Below is an example of the possible scale factor and threshold:
ALTER TABLE oban_jobs SET (
autovacuum_vacuum_scale_factor = 0,
autovacuum_vacuum_threshold = 100
)
🌟 Partitioning
For extreme load (tens of millions of jobs a day), Oban Pro’s DynamicPartitioner may help. It manages partitioned tables to drop older jobs without any bloat. Dropping tables entirely is instantaneous and leaves zero bloat. Autovacuuming each partition is faster as well.
Pooling
Oban uses connections from your application Repo’s pool to talk to the database. When that pool is busy, it can starve Oban of connections and you’ll see timeout errors. Likewise, if Oban is extremely busy (as it should be), it can starve your application of connections. A good solution for this is to set up another pool that’s exclusively for Oban’s internal use. The dedicated pool isolates Oban’s queries from the rest of the application.
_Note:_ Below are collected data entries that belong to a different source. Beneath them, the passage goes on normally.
(** * ADK runtime providers and Temporal delegation layer

    A shallow embedding of
    - [google/adk/platform/time.py], [google/adk/platform/uuid.py] and
      [google/adk/runtime.py]: the swappable providers of wall-clock time
      and unique identifiers;
    - [google/adk/integrations/temporal.py]: [activity_as_tool],
      [generate_content_activity] and [TemporalModel].

    Python module globals become explicit module states, the host
    (system clock, entropy source, Temporal's [workflow.execute_activity])
    becomes an explicit world and channel, and the async generator of
    [TemporalModel.generate_content_async] becomes a step machine driven by
    its consumer. *)

From Stdlib Require Import ZArith List String Ascii Bool Lia PrimFloat.
From stdpp Require Import base gmap strings list.
Import ListNotations.

Local Open Scope string_scope.
Local Open Scope Z_scope.

(* ================================================================== *)
(** ** The host: clock and entropy *)
(* ================================================================== *)

(** Python's [float] is an IEEE 754 binary64, as is [PrimFloat.float]. *)
Definition pyfloat : Set := PrimFloat.float.

(** What a provider can observe and change outside the registry: the system
    clock, the operating system's entropy, and the cells a user-supplied
    provider closes over. *)
Record World := mkWorld {
  wall_clock : nat -> pyfloat;     (* the n-th reading of the system clock *)
  clock_reads : nat;               (* readings taken so far *)
  entropy : nat -> Z;              (* the n-th byte the OS will hand out *)
  entropy_used : nat;              (* bytes handed out so far *)
  cells : gmap string Z            (* state captured by user providers *)
}.

(** A Python [Callable[[], A]]: called with no argument, it returns a value
    and may have changed the world. *)
Definition Provider (A : Type) : Type := World -> A * World.

(** [time.time()] *)
Definition time_time : Provider pyfloat := fun w =>
  (wall_clock w (clock_reads w),
   mkWorld (wall_clock w) (S (clock_reads w)) (entropy w) (entropy_used w)
           (cells w)).

(** [os.urandom(n)]: the next [n] bytes of entropy. *)
Definition os_urandom (n : nat) : Provider (list Z) := fun w =>
  (map (fun i => entropy w (entropy_used w + i)%nat mod 256) (seq 0 n),
   mkWorld (wall_clock w) (clock_reads w) (entropy w)
           (entropy_used w + n)%nat (cells w)).

(** *** [str(uuid.uuid4())], after CPython's [uuid] module

    [uuid4()] is [UUID(bytes=os.urandom(16), version=4)]: the sixteen bytes
    are read big-endian, the variant bits are set to RFC 4122 and the
    version nibble to 4; [str] prints 32 lower-case hexadecimal digits in
    groups of 8-4-4-4-12. *)

Definition int_from_bytes (bs : list Z) : Z :=
  fold_left (fun acc b => acc * 256 + b) bs 0.

Definition set_version4 (i : Z) : Z :=
  let i := Z.land i (Z.lnot (Z.shiftl 0xc000 48)) in
  let i := Z.lor i (Z.shiftl 0x8000 48) in
  let i := Z.land i (Z.lnot (Z.shiftl 0xf000 64)) in
  Z.lor i (Z.shiftl 4 76).

Definition hex_digit (n : Z) : ascii :=
  nth (Z.to_nat n) (list_ascii_of_string "0123456789abcdef") "0"%char.

(** The [k]-th (from the left) of the 32 digits of ['%032x' % i]. *)
Definition hex_at (i : Z) (k : nat) : ascii :=
  hex_digit (Z.land (Z.shiftr i (4 * (31 - Z.of_nat k))) 15).

Definition hex32 (i : Z) : list ascii := map (hex_at i) (seq 0 32).

Definition uuid_str (i : Z) : string :=
  let h := hex32 i in
  let dash := ["-"%char] in
  string_of_list_ascii
    (firstn 8 h ++ dash ++ firstn 4 (skipn 8 h) ++ dash
     ++ firstn 4 (skipn 12 h) ++ dash ++ firstn 4 (skipn 16 h) ++ dash
     ++ skipn 20 h).

Definition str_uuid4 : Provider string := fun w =>
  let '(bs, w') := os_urandom 16 w in
  (uuid_str (set_version4 (int_from_bytes bs)), w').

(** Shape of a version-4 UUID in its canonical text form. *)
Definition is_hex (c : ascii) : bool :=
  existsb (Ascii.eqb c) (list_ascii_of_string "0123456789abcdef").

Definition is_uuid4_string (s : string) : bool :=
  let cs := list_ascii_of_string s in
  (length cs =? 36)%nat
  && forallb (fun k =>
       let c := nth k cs " "%char in
       if existsb (Nat.eqb k) [8; 13; 18; 23]%nat then Ascii.eqb c "-"
       else if (k =? 14)%nat then Ascii.eqb c "4"
       else if (k =? 19)%nat
            then existsb (Ascii.eqb c) (list_ascii_of_string "89ab")
       else is_hex c) (seq 0 36).

(* ================================================================== *)
(** ** [google/adk/platform/time.py] *)
(* ================================================================== *)

Module platform_time.

(** The module's one mutable global. *)
Record module_state := mk { _time_provider : Provider pyfloat }.

Definition _default_time_provider : Provider pyfloat := time_time.

(** State right after import. *)
Definition initial : module_state := mk _default_time_provider.

Definition set_time_provider (provider : Provider pyfloat)
    (m : module_state) : module_state :=
  mk provider.

Definition reset_time_provider (m : module_state) : module_state :=
  mk _default_time_provider.

Definition get_time (m : module_state) : Provider pyfloat :=
  fun w => _time_provider m w.

End platform_time.

(* ================================================================== *)
(** ** [google/adk/platform/uuid.py] *)
(* ================================================================== *)

Module platform_uuid.

Record module_state := mk { _id_provider : Provider string }.

Definition _default_id_provider : Provider string :=
  fun w => str_uuid4 w.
Start by defining a new ObanRepo
:
defmodule MyApp.ObanRepo do
use Ecto.Repo,
adapter: Ecto.Adapters.Postgres,
otp_app: :my_app
end
Then switch the configured repo
, and use get_dynamic_repo
to ensure the same repo is used
within a transaction:
config :my_app, Oban,
- repo: MyApp.Repo,
+ repo: MyApp.ObanRepo,
+ get_dynamic_repo: fn -> if MyApp.Repo.in_transaction?(), do: MyApp.Repo, else: MyApp.ObanRepo end
...
High Concurrency
In a busy system with high concurrency all of the record keeping after jobs run causes pool contention, despite the individual queries being very quick. Fetching jobs uses a single query per queue. However, acking when a job finishes takes a single connection for each job.
Improve the ratio between executing jobs and available connections by scaling up your Ecto
pool_size
and minimizing concurrency between all queues.
config :my_app, Repo,
- pool_size: 10,
+ pool_size: 50,
…
config :my_app, Oban,
queues: [
- events: 200,
+ events: 50,
- emails: 100,
+ emails: 25,
…
Using a dedicated pool with a known number of constant connections can also help the ratio. It’s not necessary for most applications, but a dedicated database can help maintain predictable performance.